Par rapport à la forme dans laquelle ils peuvent être rédigés, les actes ne peuvent l’être que par des personnes autorisées à les recevoir, ou sous signature privée, en observant que pour éviter des abus d’une conséquence extrèmement dangereuse, il est des actes qui ne peuvent être reçus & passés que par des officiers publics, tels que les contrats de mariage, les donations, &c. & que pour subvenir à certaines circonstances, on a autorisé dans certains cas, certaines personnes à recevoir certains actes, & tels sont, pour les testamens, les curés, les vicaires, officiers de terre ou de mer.

Quant aux parties qui peuvent se trouver dans un acte, elles sont principales, comme les futurs conjoints dans un contrat de mariage, ou intervenantes, comme un parent qui paroît dans ce contrat pour faire une donation à ceux qui se marient. Ce sont des observations très importantes à faire, parce que souvent un seul acte en renferme plusieurs, & que chacun doit un droit, comme s’ils eussent été faits séparément.

Examinés à l’égard des droits & de la formalité auxquels ils sont assujettis, ou dont on a cru devoir les exempter, les actes assujettis peuvent l’être à la formalité seulement, & tels sont en petit nombre les actes qui sont contrôlés gratis ; ou bien à la formalité & au droit tout ensemble, & telles sont toutes les autres conventions.

Les uns, par la même raison, sont exempts du droit seulement.

Les autres le sont du droit & de la formalité.

Telle est l’idée la plus simple & la plus générale que l’on puisse donner du contrôle, envisagé par rapport aux actes sur lesquels il porte.

Considéré en lui-même, c’est une formalité, c’est un droit.

Comme formalité, il donne occasion d’examiner, dans quel endroit, dans quel tems, par qui, comment, elle doit être remplie, & de rechercher les raisons de toutes ces différentes obligations.

Comme droit, on peut en considérer la nature, l’établissement, le pié sur lequel il se perçoit & la quotité.

Si l’on considere ces droits dans leur nature, ils sont droits principaux & primordiaux ou droits accessoires, tels que les quatre sols pour livre.

On a déja vu les motifs de leur établissement ; il est évident qu’ils ont eu deux objets : d’assurer l’autenticité des actes : de procurer des secours à l’état.
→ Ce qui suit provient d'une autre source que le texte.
(** * Knative Serving activator: a shallow embedding of the request path

    The development follows the Go sources of the activator binary
    ([cmd/activator/main.go]), the header-pruning reverse proxy
    ([pkg/http]) and the configuration store the activator attaches to
    request contexts (package [config]).
    Each Go package the development touches gets a module of its own. *)

From Stdlib Require Import ZArith Lia.
From stdpp Require Import gmap strings list fin_maps.

Local Open Scope Z_scope.

(** ** Go preliminaries *)

(** A Go [error] value built by [errors.New]; the [nil] error is [None] of
    [option error]. *)
Inductive error : Type :=
  | errorString (msg : string).

(** [int64] arithmetic wraps around; [wrap64] maps an integer to its
    two's-complement representative. *)
Definition wrap64 (z : Z) : Z := (z + 2 ^ 63) mod 2 ^ 64 - 2 ^ 63.

Definition int64_ok (z : Z) : Prop := - 2 ^ 63 <= z < 2 ^ 63.

(** ** [pkg/http]: the header-pruning reverse proxy *)

Module Proxy.

(** [net/http.Header] is a [map[string][]string]. *)
Abbreviation Header := (gmap string (list string)).

(** The fields of [net/http.Request] the director writes. *)
Record URL : Type := mkURL { Scheme : string; URLHost : string }.

Record Request : Type := mkRequest {
  ReqURL : URL;
  Host : string;
  ReqHeader : Header;
}.

(** NoHostOverride signifies that no host overriding should be done. *)
Definition NoHostOverride : string := "".

Section director.
(** [textproto.CanonicalMIMEHeaderKey] of the Go standard library and the
    header name [netheader.PassthroughLoadbalancingKey] of
    knative.dev/networking are taken as given. *)
Variable CanonicalMIMEHeaderKey : string → string.
Variable PassthroughLoadbalancingKey : string.

(** [Header.Add]: append to the values stored under the canonical key. *)
Definition Header_Add (h : Header) (key value : string) : Header :=
  let k := CanonicalMIMEHeaderKey key in
  <[k := default [] (h !! k) ++ [value]]> h.

(** [Header.Del]: drop the entry of the canonical key. *)
Definition Header_Del (h : Header) (key : string) : Header :=
  delete (CanonicalMIMEHeaderKey key) h.

(** [Header.Values]: the values under the canonical key, [nil] if none. *)
Definition Header_Values (h : Header) (key : string) : list string :=
  default [] (h !! CanonicalMIMEHeaderKey key).

(** The [Director] closure of the proxy that
    [NewHeaderPruningReverseProxy] returns.  [httputil.ReverseProxy] calls
    it on a clone of the inbound request whose header map is allocated. *)
Definition Director (target hostOverride : string)
    (headersToRemove : list string) (useHTTPS : bool)
    (req : Request) : Request :=
  let scheme := if useHTTPS then "https" else "http" in
  let url := {| Scheme := scheme; URLHost := target |} in
  let '(host, hdr) :=
    if decide (hostOverride ≠ NoHostOverride)
    then (hostOverride,
          Header_Add (ReqHeader req) PassthroughLoadbalancingKey "true")
    else (Host req, ReqHeader req) in
  let hdr := foldl Header_Del hdr headersToRemove in
  {| ReqURL := url; Host := host; ReqHeader := hdr |}.

End director.

End Proxy.

(** ** [cmd/activator]: the readiness check *)

Module Health.

(** The state the closure returned by [newHealthCheck] keeps ([once]) and
    the lines it hands to the logger. *)
Record state : Type := mkState { once_done : bool; logged : list string }.

Definition initial : state := {| once_done := false; logged := [] |}.

Definition errSIGTERM : error := errorString "received SIGTERM from kubelet".

(** One call of the closure.  [sigDone] tells whether [sigCtx.Done()] is
    closed, [status] is what [statSink.Status()] answers. *)
Definition healthCheck (sigDone : bool) (status : option error)
    (st : state) : option error * state :=
  if sigDone then
    let st' :=
      if once_done st then st
      else {| once_done := true;
              logged := logged st ++ ["Signal context canceled"] |} in
    (Some errSIGTERM, st')
  else
    (status, {| once_done := once_done st;
                logged := logged st ++ ["No signal yet."] |}).

End Health.

(** ** [cmd/activator]: the deadlines handed to the timeout handler *)

Module Timeouts.

(** [time.Second] in nanoseconds; a [time.Duration] is an [int64]. *)
Definition Second : Z := 1000000000.

(** [time.Duration(x) * time.Second] on [int64] operands. *)
Definition seconds (x : Z) : Z := wrap64 (x * Second).

(** The three timeout fields of [RevisionSpec], each an [*int64]. *)
Record RevisionSpec : Type := mkSpec {
  TimeoutSeconds : option Z;
  ResponseStartTimeoutSeconds : option Z;
  IdleTimeoutSeconds : option Z;
}.

Section timeouts.
(** The constants of [pkg/apis/config]. *)
Variables DefaultRevisionTimeoutSeconds
          DefaultRevisionResponseStartTimeoutSeconds
          DefaultRevisionIdleTimeoutSeconds : Z.
(** * LocalLens: report lifecycle, access control and token checks

    A shallow embedding of the Express/Mongoose backend of LocalLens:
    - [backend/models/Report.js]      the report schema, its pre-save hook and
                                      the instance methods;
    - [backend/routes/reports.js]     create / list / view / update / upvote /
                                      delete, and the statistics of
                                      [my-reports];
    - [backend/routes/auth.js]        the refresh route;
    - the admin router ([unnamed/part_008])
                                      status / assign / comment;
    - [backend/middleware/auth.js] ([unnamed/part_007])
                                      bearer-token middleware and token issue.

    Conventions of the embedding:
    - a handler is a function from the store and the request to the new store
      and the response it sends;
    - JavaScript strings are [string], read as sequences of UTF-16 code units
      below 256 (Latin-1 text), so that [String.length] is the [length] of
      the JavaScript string; dates are milliseconds in [Z]; coordinates are
      rationals;
    - the [:id] of a request path is read as an ObjectId; an id that arrives
      in a request body is text and goes through the validator and the cast
      of Mongoose;
    - an absent JSON field ([undefined]) is [None];
    - every [new Date()] of one request reads the same instant [now];
    - a report is the paths its schema declares; the [createdAt]/[updatedAt]
      bookkeeping of the [timestamps] option is not part of the record;
    - [populate] only decorates the response and is left out. *)

From stdpp Require Import gmap strings list relations.
From Stdlib Require Import Ascii String QArith.

Open Scope string_scope.

(** ** JavaScript string primitives used by the handlers *)

Module Js.

(** Truthiness of a string value: only the empty string is falsy. *)
Definition truthy (s : string) : bool :=
  match s with
  | EmptyString => false
  | String _ _ => true
  end.

(** Truthiness of a possibly absent string. *)
Definition truthy_opt (o : option string) : bool :=
  match o with
  | None => false
  | Some s => truthy s
  end.

(** [a || b] on strings. *)
Definition or_else (o : option string) (d : string) : string :=
  match o with
  | Some s => if truthy s then s else d
  | None => d
  end.

(** White space and line terminators among the code units below 256: TAB,
    LF, VT, FF, CR, SP and NBSP. *)
Definition is_ws (c : ascii) : bool :=
  let n := nat_of_ascii c in
  Nat.eqb n 32 || (Nat.leb 9 n && Nat.leb n 13) || Nat.eqb n 160.

Fixpoint trimStart (s : string) : string :=
  match s with
  | EmptyString => EmptyString
  | String c r => if is_ws c then trimStart r else s
  end.

Fixpoint trimEnd (s : string) : string :=
  match s with
  | EmptyString => EmptyString
  | String c r =>
      match trimEnd r with
      | EmptyString => if is_ws c then EmptyString else String c EmptyString
      | r' => String c r'
      end
  end.

(** [String.prototype.trim]. *)
Definition trim (s : string) : string := trimEnd (trimStart s).

(** [s.split(sep)] for a one-character separator. *)
Fixpoint split (sep : ascii) (s : string) : list string :=
  match s with
  | EmptyString => [EmptyString]
  | String c r =>
      if Ascii.eqb c sep then EmptyString :: split sep r
      else match split sep r with
           | [] => [String c EmptyString]
           | w :: ws => String c w :: ws
           end
  end.

(** The lower-case mapping of one code unit below 256: [A]-[Z] and the
    capitals U+00C0-U+00DE, the multiplication sign U+00D7 apart, move up by
    32; every other unit is its own lower case. *)
Definition lower_unit (c : ascii) : ascii :=
  let n := nat_of_ascii c in
  if (Nat.leb 65 n && Nat.leb n 90)
     || (Nat.leb 192 n && Nat.leb n 222 && negb (Nat.eqb n 215))
  then ascii_of_nat (n + 32) else c.

(** [String.prototype.toLowerCase]. *)
Fixpoint toLowerCase (s : string) : string :=
  match s with
  | EmptyString => EmptyString
  | String c r => String (lower_unit c) (toLowerCase r)
  end.

(** [s.includes(sub)]. *)
Fixpoint includes (s sub : string) : bool :=
  String.prefix sub s ||
  match s with
  | EmptyString => false
  | String _ r => includes r sub
  end.

End Js.

(** ** express-validator checks *)

Module Validator.

(** [isLength({min, max})]. *)
Definition isLength (min max : nat) (s : string) : bool :=
  Nat.leb min (String.length s) && Nat.leb (String.length s) max.

(** [isIn([...])]. *)
Definition isIn (allowed : list string) (s : string) : bool :=
  existsb (String.eqb s) allowed.

(** [notEmpty()]. *)
Definition notEmpty (s : string) : bool := Js.truthy s.

(** [isFloat({min, max})] on a numeric value. *)
Definition isFloat (lo hi : Q) (x : Q) : bool :=
  Qle_bool lo x && Qle_bool x hi.

End Validator.

(** ** Data model ([backend/models/Report.js]) *)

Abbreviation ObjectId := string (only parsing).
Abbreviation Date := Z (only parsing).

Definition categories : list string :=
  ["road"; "water"; "electricity"; "cleanliness"; "streetlight"; "drainage";
   "traffic"; "noise"; "construction"; "safety"; "other"].

Definition statuses : list string :=
  ["pending"; "in_progress"; "resolved"; "rejected"].

Definition priorities : list string := ["low"; "medium"; "high"; "urgent"].

Record Coordinates := mkCoordinates { lat : option Q; lng : option Q }.

Record Location := mkLocation {
  address : option string;
  coordinates : Coordinates;
  city : option string;
  state : option string;
  zipCode : option string
}.

Record Image := mkImage {
  url : string;
  publicId : option string;
  caption : option string
}.

Record StatusEntry := mkStatusEntry {
  sh_status : string;
  sh_changedBy : option ObjectId;
  sh_changedAt : Date;
  sh_comment : option string
}.

Record AdminComment := mkAdminComment {
  ac_comment : string;
  ac_commentedBy : ObjectId;
  ac_commentedAt : Date
}.

Record Upvote := mkUpvote { user : ObjectId; votedAt : Date }.

Record Metadata := mkMetadata {
  deviceInfo : option string;
  ipAddress : option string;
  userAgent : option string
}.

Record Report := mkReport {
  _id : ObjectId;
  title : string;
  description : string;
  category : string;
  status : string;
  priority : string;
  location : Location;
  images : list Image;
  reportedBy : ObjectId;
  assignedTo : option ObjectId;
  statusHistory : list StatusEntry;
  adminComments : list AdminComment;
  upvotes : list Upvote;
  isPublic : bool;
  resolvedAt : option Date;
  estimatedResolutionTime : option Date;
  tags : list string;
  metadata : Metadata
}.

(** Field assignment, one function per path the handlers write. *)

Definition set_title (v : string) (r : Report) : Report :=
  mkReport (_id r) v (description r) (category r) (status r) (priority r)
    (location r) (images r) (reportedBy r) (assignedTo r) (statusHistory r)
    (adminComments r) (upvotes r) (isPublic r) (resolvedAt r)
    (estimatedResolutionTime r) (tags r) (metadata r).

Definition set_description (v : string) (r : Report) : Report :=
  mkReport (_id r) (title r) v (category r) (status r) (priority r)
    (location r) (images r) (reportedBy r) (assignedTo r) (statusHistory r)
    (adminComments r) (upvotes r) (isPublic r) (resolvedAt r)
    (estimatedResolutionTime r) (tags r) (metadata r).

Definition set_category (v : string) (r : Report) : Report :=
  mkReport (_id r) (title r) (description r) v (status r) (priority r)
    (location r) (images r) (reportedBy r) (assignedTo r) (statusHistory r)
    (adminComments r) (upvotes r) (isPublic r) (resolvedAt r)
    (estimatedResolutionTime r) (tags r) (metadata r).

Definition set_status (v : string) (r : Report) : Report :=
  mkReport (_id r) (title r) (description r) (category r) v (priority r)
    (location r) (images r) (reportedBy r) (assignedTo r) (statusHistory r)
    (adminComments r) (upvotes r) (isPublic r) (resolvedAt r)
    (estimatedResolutionTime r) (tags r) (metadata r).

Definition set_priority (v : string) (r : Report) : Report :=
  mkReport (_id r) (title r) (description r) (category r) (status r) v
    (location r) (images r) (reportedBy r) (assignedTo r) (statusHistory r)
    (adminComments r) (upvotes r) (isPublic r) (resolvedAt r)
    (estimatedResolutionTime r) (tags r) (metadata r).

Definition set_location (v : Location) (r : Report) : Report :=
  mkReport (_id r) (title r) (description r) (category r) (status r)
    (priority r) v (images r) (reportedBy r) (assignedTo r) (statusHistory
    r) (adminComments r) (upvotes r) (isPublic r) (resolvedAt r)
    (estimatedResolutionTime r) (tags r) (metadata r).

Definition set_images (v : list Image) (r : Report) : Report :=
  mkReport (_id r) (title r) (description r) (category r) (status r)
    (priority r) (location r) v (reportedBy r) (assignedTo r) (statusHistory
    r) (adminComments r) (upvotes r) (isPublic r) (resolvedAt r)
    (estimatedResolutionTime r) (tags r) (metadata r).

Definition set_assignedTo (v : option ObjectId) (r : Report) : Report :=
  mkReport (_id r) (title r) (description r) (category r) (status r)
    (priority r) (location r) (images r) (reportedBy r) v (statusHistory r)
    (adminComments r) (upvotes r) (isPublic r) (resolvedAt r)
    (estimatedResolutionTime r) (tags r) (metadata r).

Definition set_statusHistory (v : list StatusEntry) (r : Report) : Report :=
  mkReport (_id r) (title r) (description r) (category r) (status r)
    (priority r) (location r) (images r) (reportedBy r) (assignedTo r) v
    (adminComments r) (upvotes r) (isPublic r) (resolvedAt r)
    (estimatedResolutionTime r) (tags r) (metadata r).

Definition set_adminComments (v : list AdminComment) (r : Report) : Report :=
  mkReport (_id r) (title r) (description r) (category r) (status r)
    (priority r) (location r) (images r) (reportedBy r) (assignedTo r)
    (statusHistory r) v (upvotes r) (isPublic r) (resolvedAt r)
    (estimatedResolutionTime r) (tags r) (metadata r).

Definition set_upvotes (v : list Upvote) (r : Report) : Report :=
  mkReport (_id r) (title r) (description r) (category r) (status r)
    (priority r) (location r) (images r) (reportedBy r) (assignedTo r)
    (statusHistory r) (adminComments r) v (isPublic r) (resolvedAt r)
    (estimatedResolutionTime r) (tags r) (metadata r).

Definition set_isPublic (v : bool) (r : Report) : Report :=
  mkReport (_id r) (title r) (description r) (category r) (status r)
    (priority r) (location r) (images r) (reportedBy r) (assignedTo r)
    (statusHistory r) (adminComments r) (upvotes r) v (resolvedAt r)
    (estimatedResolutionTime r) (tags r) (metadata r).

Definition set_resolvedAt (v : option Date) (r : Report) : Report :=
  mkReport (_id r) (title r) (description r) (category r) (status r)
    (priority r) (location r) (images r) (reportedBy r) (assignedTo r)
    (statusHistory r) (adminComments r) (upvotes r) (isPublic r) v
    (estimatedResolutionTime r) (tags r) (metadata r).

Definition set_estimatedResolutionTime (v : option Date) (r : Report) : Report :=
  mkReport (_id r) (title r) (description r) (category r) (status r)
    (priority r) (location r) (images r) (reportedBy r) (assignedTo r)
    (statusHistory r) (adminComments r) (upvotes r) (isPublic r) (resolvedAt
    r) v (tags r) (metadata r).

Definition set_tags (v : list string) (r : Report) : Report :=
  mkReport (_id r) (title r) (description r) (category r) (status r)
    (priority r) (location r) (images r) (reportedBy r) (assignedTo r)
    (statusHistory r) (adminComments r) (upvotes r) (isPublic r) (resolvedAt
    r) (estimatedResolutionTime r) v (metadata r).

(** Modelled from the spec: the User model ([backend/models/User.js]) is not
    among the sources.  The record keeps the fields the handlers read: the id,
    the display name, the role ([admin] or not), the optional administrative
    area and the active flag (spec, section 3, User). *)
Record User := mkUser {
  u_id : ObjectId;
  u_name : string;
  role : string;
  adminArea : option string;
  isActive : bool
}.

(** The two collections. *)
Abbreviation Reports := (gmap string Report) (only parsing).
Abbreviation Users := (gmap string User) (only parsing).

(** ** Mongoose documents: change tracking, validation, save *)

(** The schema paths a handler can write. *)
Inductive Path :=
| PTitle | PDescription | PCategory | PStatus | PPriority | PLocation
| PImages | PAssignedTo | PStatusHistory | PAdminComments | PUpvotes
| PIsPublic | PResolvedAt | PEstimatedResolutionTime | PTags.

#[global] Instance Path_eq_dec : EqDecision Path.
Proof. solve_decision. Defined.

Definition all_paths : list Path :=
  [PTitle; PDescription; PCategory; PStatus; PPriority; PLocation; PImages;
   PAssignedTo; PStatusHistory; PAdminComments; PUpvotes; PIsPublic;
   PResolvedAt; PEstimatedResolutionTime; PTags].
Quant aux titres de leur perception, ils ne peuvent être fondés que sur des édits, des ordonnances, déclarations, lettres-patentes, tarifs & arrêts, & décisions générales, qui ne sauroient être que confirmatifs de la loi primordiale, ou interprétatifs de quelques dispositions.

Considérés relativement aux différens piés sur lesquels ils sont dûs, ils se perçoivent ou suivant la nature de l’acte, ou suivant la quotité des sommes, ou suivant la qualité des parties.

Quant à la quotité du droit, c’est-à-dire, aux sommes que l’on doit payer selon les différens cas : le montant doit être relatif à la teneur des conventions, à la quotité des sommes énoncées ou calculées d’après une estimation, à la qualité des parties.

Après avoir examiné en quoi consiste le controlle, considéré en lui-même & relativement aux actes sur lesquels il porte, il est indispensable de le considérer dans son administration.

Elle est politique, économique & juridique, relativement aux vues, aux fonctions, aux obligations du ministere, des fermiers & des juges.

L’administration politique est réelle ou personnelle.

Réelle, elle porte sur les actes & sur les droits, sur la chose, en un mot, & non sur ceux qui la gouvernent, qui la perçoivent, ou qui la jugent.

Sur les actes envisagés relativement à la forme & par rapport aux droits.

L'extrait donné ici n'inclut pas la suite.